A.M. El-Mowafy and his team at Mansoura University in Egypt administered the Omega-3 docosahexanoic acid (DHA) to mice who were affected by tumor growth. In addition to measuring the size of the tumors throughout the study, they also took note of several variables related to tumor growth, in order to determine how DHA might exert its effects at the molecular level. One variable measured was the level of C-reactive protein in the blood, which is produced in response to inflammation, a common sign of tumor growth; another measure was lipid peroxidation, the process by which free radicals damage cells by degrading the cell wall; finally, white blood cell count was determined, which is a good measure of the body's immune response.
DHA seemed to boost the cancer-fighting effects of cisplatin.
As suspected, administration of DHA produced a "dose-dependent" reduction in the size of the mice's tumors. This was also true for the three additional measures mentioned above. "Dose-dependency" simply implies that the more DHA was given, the more tumor size and other variables declined as a result.
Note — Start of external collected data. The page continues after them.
(** * F5 BIG-IP Ansible modules: virtual server and node reconciliation

    A shallow embedding of [library/_bigip_virtual_server.py] (the bigsuds /
    iControl SOAP module) and [library/bigip_node.py] (the f5-sdk / iControl
    REST module), followed by the properties of the specification that were
    checked against them.

    Conventions.
    - Python strings are byte strings ([string]); the character classes of
      [re] and of [str.strip] are the ASCII ones of Python 2, the interpreter
      bigsuds targets.
    - The device is an abstract deterministic state machine: a type [D] of
      device states with one function for queries and one for mutating calls.
      Nothing is assumed about how the answers of different calls relate, so
      a device that answers "exists" and then fails a delete with "not
      found" (another actor got there first) is one of its instances.
    - Code that talks to the device lives in a state-and-exception monad over
      a [world]: the device state plus the log of the mutating calls issued
      so far. *)

From Stdlib Require Import ZArith String Ascii List Bool Lia DecimalString DecimalPos.
From stdpp Require Import base list strings gmap sets.
Import ListNotations.
Open Scope string_scope.
Open Scope list_scope.

(** ** Python values and string operations *)

Module Py.

(** [c in ' \t\n\r\x0b\x0c'] *)
Definition isspace (c : ascii) : bool :=
  let n := nat_of_ascii c in
  Nat.eqb n 32 || (Nat.leb 9 n && Nat.leb n 13).

Definition isdigit (c : ascii) : bool :=
  let n := nat_of_ascii c in Nat.leb 48 n && Nat.leb n 57.

Definition isupper (c : ascii) : bool :=
  let n := nat_of_ascii c in Nat.leb 65 n && Nat.leb n 90.

Definition islower (c : ascii) : bool :=
  let n := nat_of_ascii c in Nat.leb 97 n && Nat.leb n 122.

(** [\w] of [re] without flags: [[a-zA-Z0-9_]] *)
Definition isword (c : ascii) : bool :=
  isdigit c || isupper c || islower c || Nat.eqb (nat_of_ascii c) 95.

(** [s.startswith(p)] *)
Definition startswith (p s : string) : bool := String.prefix p s.

(** [needle in hay] on strings *)
Fixpoint contains (needle hay : string) : bool :=
  String.prefix needle hay ||
  match hay with
  | EmptyString => false
  | String _ hay' => contains needle hay'
  end.

(** [x in l] on lists of strings, for [x] a string and for [x] a value
    that may be [None] *)
Definition mem (x : string) (l : list string) : bool := bool_decide (x ∈ l).
Definition mem_opt (x : option string) (l : list string) : bool :=
  match x with None => false | Some x => mem x l end.

Fixpoint lstrip (s : string) : string :=
  match s with
  | EmptyString => EmptyString
  | String c s' => if isspace c then lstrip s' else s
  end.

Fixpoint rstrip (s : string) : string :=
  match s with
  | EmptyString => EmptyString
  | String c s' =>
      match rstrip s' with
      | EmptyString => if isspace c then EmptyString else String c EmptyString
      | r => String c r
      end
  end.

(** [s.strip()] *)
Definition strip (s : string) : string := rstrip (lstrip s).

Definition upper_char (c : ascii) : ascii :=
  if islower c then ascii_of_nat (nat_of_ascii c - 32) else c.

Definition lower_char (c : ascii) : ascii :=
  if isupper c then ascii_of_nat (nat_of_ascii c + 32) else c.

Fixpoint map_chars (f : ascii -> ascii) (s : string) : string :=
  match s with
  | EmptyString => EmptyString
  | String c s' => String (f c) (map_chars f s')
  end.

Definition upper : string -> string := map_chars upper_char.
Definition lower : string -> string := map_chars lower_char.

(** [if x:] on a string or a list that may be [None]; [len(l) > 0] *)
Definition truthy_str (s : option string) : bool :=
  match s with None | Some EmptyString => false | Some _ => true end.
Definition truthy_list {A} (l : option (list A)) : bool :=
  match l with None | Some [] => false | Some _ => true end.
Definition nonempty {A} (l : list A) : bool := Nat.ltb 0 (length l).

(** [sep.join(l)] *)
Definition join (sep : string) (l : list string) : string := String.concat sep l.

(** [s.split(sep)] for a non-empty [sep]: occurrences are taken from the
    left and do not overlap.  [skip] counts the characters of an occurrence
    still to be passed over, [acc] is the piece being read. *)
Fixpoint split_from (sep : string) (skip : nat) (acc s : string) : list string :=
  match s with
  | EmptyString => [acc]
  | String c s' =>
      match skip with
      | S k => split_from sep k acc s'
      | O =>
          if String.prefix sep s
          then acc :: split_from sep (String.length sep - 1) EmptyString s'
          else split_from sep 0 (acc +:+ String c EmptyString) s'
      end
  end.

Definition split (sep s : string) : list string := split_from sep 0 EmptyString s.

(** [l[-1]] of a list that [split] returned (never empty) *)
Definition last_piece (l : list string) : string := List.last l EmptyString.

(** ['%s' % n] and [int(s)] for a string of decimal digits *)
Definition str_of_int (n : Z) : string := NilZero.string_of_int (Z.to_int n).

Fixpoint int_of_digits (acc : Z) (s : string) : Z :=
  match s with
  | EmptyString => acc
  | String c s' => int_of_digits (10 * acc + Z.of_nat (nat_of_ascii c - 48)) s'
  end.

Definition int (s : string) : Z := int_of_digits 0 s.

(** ['%s' % v] for a value that may be [None] *)
Definition str_of_opt_int (v : option Z) : string :=
  match v with
  | None => "None"
  | Some n => str_of_int n
  end.

(** The exception classes the two modules raise, catch or let through.
    [SystemExit] is what [module.fail_json] raises; it is not an
    [Exception], so [except Exception] does not stop it.  [Diverges] is
    the outcome of a polling loop that was given too little fuel; no
    handler sees it. *)
Inductive exn :=
| OperationFailed (msg : string)   (* bigsuds.OperationFailed *)
| IOError (msg : string)           (* includes iControlUnexpectedHTTPError *)
| F5ModuleError (msg : string)
| AttributeError (msg : string)
| KeyError (msg : string)
| TypeError (msg : string)
| ValueError (msg : string)
| Exception (msg : string)         (* any other subclass of Exception *)
| SystemExit (msg : string)
| Diverges.                        (* no exception: a loop out of fuel *)

(** [str(e)] *)
Definition str_of_exn (e : exn) : string :=
  match e with
  | OperationFailed m | IOError m | F5ModuleError m | AttributeError m
  | KeyError m | TypeError m | ValueError m | Exception m | SystemExit m => m
  | Diverges => EmptyString
  end.

Definition is_Exception (e : exn) : bool :=
  match e with SystemExit _ | Diverges => false | _ => true end.

Inductive result (A : Type) :=
| Ok (a : A)
| Raise (e : exn).
Arguments Ok {A} a.
Arguments Raise {A} e.

(** [repr(s)] of a byte string.  The quote is ['], or the double quote
    when [s] holds a ['] and no double quote; the quote and the backslash
    are escaped, tab, newline and carriage return are written [\t], [\n],
    [\r], and any other byte below the blank or from 127 on is written
    [\xNN]. *)
Definition double_quote : ascii := ascii_of_nat 34.
Definition backslash : ascii := ascii_of_nat 92.

Definition hex_digit (n : nat) : ascii :=
  ascii_of_nat (if Nat.ltb n 10 then 48 + n else 87 + n).

Definition repr_char (quote c : ascii) : string :=
  let n := nat_of_ascii c in
  if Ascii.eqb c quote || Ascii.eqb c backslash then String backslash (String c "")
  else if Nat.eqb n 9 then String backslash "t"
  else if Nat.eqb n 10 then String backslash "n"
  else if Nat.eqb n 13 then String backslash "r"
  else if Nat.ltb n 32 || Nat.leb 127 n then
    String backslash
      (String "x" (String (hex_digit (n / 16)) (String (hex_digit (n mod 16)) "")))
  else String c "".

Fixpoint repr_chars (quote : ascii) (s : string) : string :=
  match s with
  | EmptyString => EmptyString
  | String c s' => repr_char quote c +:+ repr_chars quote s'
  end.

Definition repr (s : string) : string :=
  let quote :=
    if contains "'" s && negb (contains (String double_quote "") s)
    then double_quote else "'"%char in
  String quote (repr_chars quote s +:+ String quote "").

(** [s.isdigit()]: [s] is not empty and holds decimal digits only. *)
Fixpoint all_digits (s : string) : bool :=
  match s with
  | EmptyString => true
  | String c s' => isdigit c && all_digits s'
  end.
Definition str_isdigit (s : string) : bool :=
  negb (String.eqb s "") && all_digits s.

(** [int(s)] for a byte string [s]: the blanks on both sides are dropped,
    then an optional sign and at least one decimal digit must be all that is
    left; any other string raises [ValueError]. *)
Definition int_of_str (s : string) : result Z :=
  let invalid :=
    Raise (ValueError ("invalid literal for int() with base 10: " +:+ repr s)) in
  match strip s with
  | String "-" digits => if str_isdigit digits then Ok (- int digits)%Z else invalid
  | String "+" digits => if str_isdigit digits then Ok (int digits) else invalid
  | digits => if str_isdigit digits then Ok (int digits) else invalid
  end.

End Py.
Export Py.


(** ** The state-and-exception monad

    Python code that reads and writes mutable state and may raise: a function
    from the state to an outcome and the state left behind.  The state
    survives a raise, so what was done before the exception stays done. *)

Module Effect.

Section Monad.
Context {W : Type}.

Definition M (A : Type) : Type := W -> result A * W.

Definition ret {A} (a : A) : M A := fun w => (Ok a, w).

Definition bind {A B} (m : M A) (k : A -> M B) : M B :=
  fun w =>
    match m w with
    | (Ok a, w') => k a w'
    | (Raise e, w') => (Raise e, w')
    end.

(** [raise e] *)
Definition raise {A} (e : exn) : M A := fun w => (Raise e, w).

(** [try: body except <class> as e: handler(e)], the class given as a
    predicate on exceptions. *)
Definition try_except {A} (body : M A) (catches : exn -> bool)
    (handler : exn -> M A) : M A :=
  fun w =>
    match body w with
    | (Ok a, w') => (Ok a, w')
    | (Raise e, w') => if catches e then handler e w' else (Raise e, w')
    end.

(** A pure computation that may raise. *)
Definition lift {A} (r : result A) : M A := fun w => (r, w).

Definition get_state : M W := fun w => (Ok w, w).
Definition modify_state (f : W -> W) : M unit := fun w => (Ok tt, f w).
End Monad.

(** Run code written against a part [V] of the state on the whole [W]. *)
Definition zoom {W V A} (part : W -> V) (set_part : V -> W -> W)
    (m : V -> result A * V) : W -> result A * W :=
  fun w => let (r, v') := m (part w) in (r, set_part v' w).

Arguments M : clear implicits.

#[global] Instance M_ret W : MRet (M W) := @ret W.
#[global] Instance M_bind W : MBind (M W) := fun A B k m => bind m k.
#[global] Instance M_fmap W : FMap (M W) :=
  fun A B f m => bind m (fun a => ret (f a)).

Section World.
Context {D C : Type}.

(** [D]: device states; [C]: mutating calls.  The world of device code
    is the device state and the log of the mutating calls issued. *)
Record world := World { dev : D; log : list C }.

(** A query: answered from the device state, which it leaves alone. *)
Definition observe {A} (q : D -> result A) : M world A :=
  fun w => (q (dev w), w).

(** A mutating call: logged when issued, then answered by the device,
    which moves to a new state whether the call succeeds or fails. *)
Definition mutate {A} (c : C) (f : D -> result A * D) : M world A :=
  fun w =>
    let (r, d') := f (dev w) in
    (r, World d' (log w ++ [c])).
End World.

Arguments world : clear implicits.
Arguments World {D C} dev log.

Definition catch_OperationFailed (e : exn) : bool :=
  match e with OperationFailed _ => true | _ => false end.
Definition catch_IOError (e : exn) : bool :=
  match e with IOError _ => true | _ => false end.
Definition catch_AttributeError (e : exn) : bool :=
  match e with AttributeError _ => true | _ => false end.
Definition catch_F5ModuleError (e : exn) : bool :=
  match e with F5ModuleError _ => true | _ => false end.
Definition catch_Exception : exn -> bool := is_Exception.

End Effect.
Export Effect.

(** ** [library/_bigip_virtual_server.py] *)

Module VirtualServer.

(** *** The iControl SOAP interface (bigsuds), as the module uses it

    Every [LocalLB.VirtualServer.get_*] call is made for the one virtual
    server and indexed with [[0]]; a query stands for that element. *)

Record profile := Profile { profile_context : string; profile_name : string }.
Record rule := Rule { priority : Z; rule_name : string }.
Record vlan_filter := VlanFilter { vlan_state : string; vlans : list string }.
Record address_port := AddressPort { address : string; port : Z }.
Record persistence_profile :=
  PersistenceProfile { pp_profile_name : string; default_profile : bool }.

#[global] Instance profile_eq_dec : EqDecision profile.
Proof. solve_decision. Defined.
#[global] Instance rule_eq_dec : EqDecision rule.
Proof. solve_decision. Defined.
In addition to these findings, the researchers also wanted to study how DHA might work with the chemotherapy drug cisplatin, which is known to cause serious kidney damage in patients. Interestingly, in mice who were treated with DHA, none died as a result of kidney failure — and even further, DHA seemed to boost the cancer-fighting effects of cisplatin.
More research will be needed to determine whether the findings will hold true for humans, but the researchers are optimistic that their result will provide an effective new method for the treatment of cancer. Said Ed-Mowafy, "[o]ur results suggest a new, fruitful drug regimen in the management of solid tumors based on combining cisplatin and possibly other chemotherapeutics with DHA."